Jury nullification is a controversial issue in criminal law. There are undoubtedly many definitions of it, but it occurs most fundamentally when a jury acquits a defendant even when the letter of the law says that he or she committed a crime. Appearing at first blush as a theory for anarchists, it is a well-established power of the jury in criminal cases, pre-dating the United States Constitution.
This article on the Fully Informed Jury Association website gives an example from America’s colonial days. In 1734, a printer named John Peter Zenger was arrested for committing libel against His Majesty’s government by publishing articles strongly critical of it. When brought to trial on the charges, he admitted what he had done, but argued he had an affirmative defense that what he printed was the truth and therefore that he should not be convicted. The judge instructed the jury that truth was no justification for libel, and that only the fact of the publications need be proved. Despite the judge’s instructions and Zenger’s confession, the jury acquitted Zenger. Clearly, the members of that jury opposed the Crown by engaging in nullification of the law before them. This opposition would eventually come to full fruition during the American Revolution.
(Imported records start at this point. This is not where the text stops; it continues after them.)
(** Only the stream or the breaker of a connection changes. *)
Lemma good_conn out sys a pt p pc pc' :
  node_ok pt → streams_ok sys a pt → peerConns pt !! p = Some pc →
  pc_nodeID pc' = pc_nodeID pc → pc_done pc' = pc_done pc → pc_closed pc' = pc_closed pc →
  (∀ s, pc_stream pc' = Some s → pc_stream pc = Some s) →
  good out sys a pt (set_conns pt (<[p := pc']> (peerConns pt))).
Proof.
  intros [N1 N2 N3] Hst Hp E1 E2 E3 E4. constructor.
  - constructor; cbn; [eauto..| |lia]. intros q qc Hq. destruct (decide (q = p)) as [->|].
    + rewrite lookup_insert_eq. exists pc'. split; [done|congruence].
    + rewrite lookup_insert_ne by done. eauto.
  - constructor; cbn; eauto. intros n q Hq. destruct (N3 n q Hq) as (qc & Hqc & ? & ? & ?).
    destruct (decide (q = p)) as [->|]; [|exists qc; by rewrite lookup_insert_ne].
    rewrite lookup_insert_eq. exists pc'. split_and!; congruence.
  - intros q qc s. cbn. destruct (decide (q = p)) as [->|].
    + rewrite lookup_insert_eq. intros [= <-] Hs. rewrite E1. by apply (Hst p pc s); [|apply E4].
    + rewrite lookup_insert_ne by done. apply Hst.
Qed.

(** Operations on the waiters and their channels only. *)
Lemma streams_same sys a pt pt' : peerConns pt' = peerConns pt → streams_ok sys a pt → streams_ok sys a pt'.
Proof. intros E Hst p pc s. rewrite E. apply Hst. Qed.

Lemma good_unregister out sys a pt key : node_ok pt → streams_ok sys a pt → good out sys a pt (unregister pt key).
Proof.
  intros [N1 N2 N3] Hst. constructor; [constructor; cbn; [eauto|..]; [|eauto|lia]|constructor; cbn|done].
  - intros k w [_ Hk]%lookup_delete_Some. eauto.
  - intros k w [_ Hk]%lookup_delete_Some. eauto.
  - intros k w k' w' [_ Hk]%lookup_delete_Some [_ Hk']%lookup_delete_Some. eauto.
  - eauto.
Qed.

Lemma good_register out sys a now pt key : node_ok pt → streams_ok sys a pt →
  good out sys a pt (register now pt key).2 ∧
  chans (register now pt key).2 !! (register now pt key).1 = Some false ∧
  ∀ k w, ackWaiters (register now pt key).2 !! k = Some w → w_ch w = (register now pt key).1 → k = key.
Proof.
  intros [N1 N2 N3] Hst. unfold register. cbn. set (ch := fresh (dom (chans pt))).
  assert (Hch : chans pt !! ch = None) by (apply not_elem_of_dom, is_fresh).
  assert (Hold : ∀ k w, ackWaiters pt !! k = Some w → w_ch w ≠ ch) by (intros k w Hw E; specialize (N1 k w Hw); congruence).
  split_and!; [constructor; [constructor; cbn|constructor; cbn|done]|by rewrite lookup_insert_eq|].
  - intros c b Hb. exists b. rewrite lookup_insert_ne by congruence. eauto.
  - intros k w. destruct (decide (k = key)) as [->|]; [rewrite lookup_insert_eq; intros [= <-]; by right|].
    rewrite lookup_insert_ne by done. by left.
  - eauto.
  - lia.
  - intros k w. destruct (decide (k = key)) as [->|].
    + rewrite lookup_insert_eq. intros [= <-]. cbn. by rewrite lookup_insert_eq.
    + rewrite lookup_insert_ne by done. intros Hw. rewrite lookup_insert_ne by (symmetry; eauto). eauto.
  - intros k w k' w'. destruct (decide (k = key)) as [->|], (decide (k' = key)) as [->|]; rewrite ?lookup_insert_eq, ?lookup_insert_ne by done.
    + done.
    + intros [= <-] Hw' E. by destruct (Hold k' w' Hw').
    + intros Hw [= <-] E. by destruct (Hold k w Hw).
    + eauto.
  - eauto.
  - intros k w. destruct (decide (k = key)) as [->|]; [done|]. rewrite lookup_insert_ne by done. intros Hw E. by destruct (Hold k w Hw).
Qed.

(** Closing the channel of a waiter whose key is answered, and forgetting the waiter. *)
Lemma good_close out sys a pt key w :
  node_ok pt → streams_ok sys a pt → ackWaiters pt !! key = Some w → answered out a key →
  close_chan pt (w_ch w) = Ok (set_chans pt (<[w_ch w := true]> (chans pt))) ∧
  good out sys a pt (unregister (set_chans pt (<[w_ch w := true]> (chans pt))) key).
Proof.
  intros [N1 N2 N3] Hst Hw Hans. unfold close_chan. rewrite (N1 key w Hw). split; [done|].
  constructor; [constructor; cbn|constructor; cbn|done].
  - intros ch b Hb. destruct (decide (ch = w_ch w)) as [->|]; [|exists b; rewrite lookup_insert_ne by done; eauto].
    exists true. rewrite lookup_insert_eq. split; [done|]. right. eauto.
  - intros k w' [_ Hk]%lookup_delete_Some. by left.
  - eauto.
  - lia.
  - intros k w' [Hne Hk]%lookup_delete_Some. rewrite lookup_insert_ne; [eauto|]. intros E. apply Hne. eapply N2; eauto.
  - intros k w1 k' w2 [_ Hk]%lookup_delete_Some [_ Hk']%lookup_delete_Some. eauto.
  - eauto.
Qed.

Lemma good_acknowledge out sys a pt key :
  node_ok pt → streams_ok sys a pt → answered out a key →
  ∃ pt', acknowledge pt key = Ok pt' ∧ good out sys a pt pt' ∧ msgID pt' = msgID pt.
Proof.
  intros Hok Hst Hans. unfold acknowledge. destruct (ackWaiters pt !! key) as [w|] eqn:E; [|by eauto using good_refl].
  destruct (good_close out sys a pt key w Hok Hst E Hans) as [-> Hg]. cbn [mbind res_bind]. eauto.
Qed.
The right for jurors to judge the law and not just the facts survived into American common law.
Chief Justice John Jay wrote in Georgia v. Brailsford, 3 U.S. (Dall) 1 (1794):
It may not be amiss, here, Gentlemen, to remind you of the good old rule, that on questions of fact, it is the province of the jury, on questions of law, it is the province of the court to decide. But it must be observed that by the same law, which recognizes this reasonable distribution of jurisdiction, you have nevertheless a right to take upon yourselves to judge of both, and to determine the law as well as the fact in controversy. On this, and on every other occasion, however, we have no doubt, you will pay that respect, which is due to the opinion of the court: For, as on the one hand, it is presumed, that juries are the best judges of facts; it is, on the other hand, presumable, that the court are the best judges of law. But still both objects are lawfully, within your power of decision.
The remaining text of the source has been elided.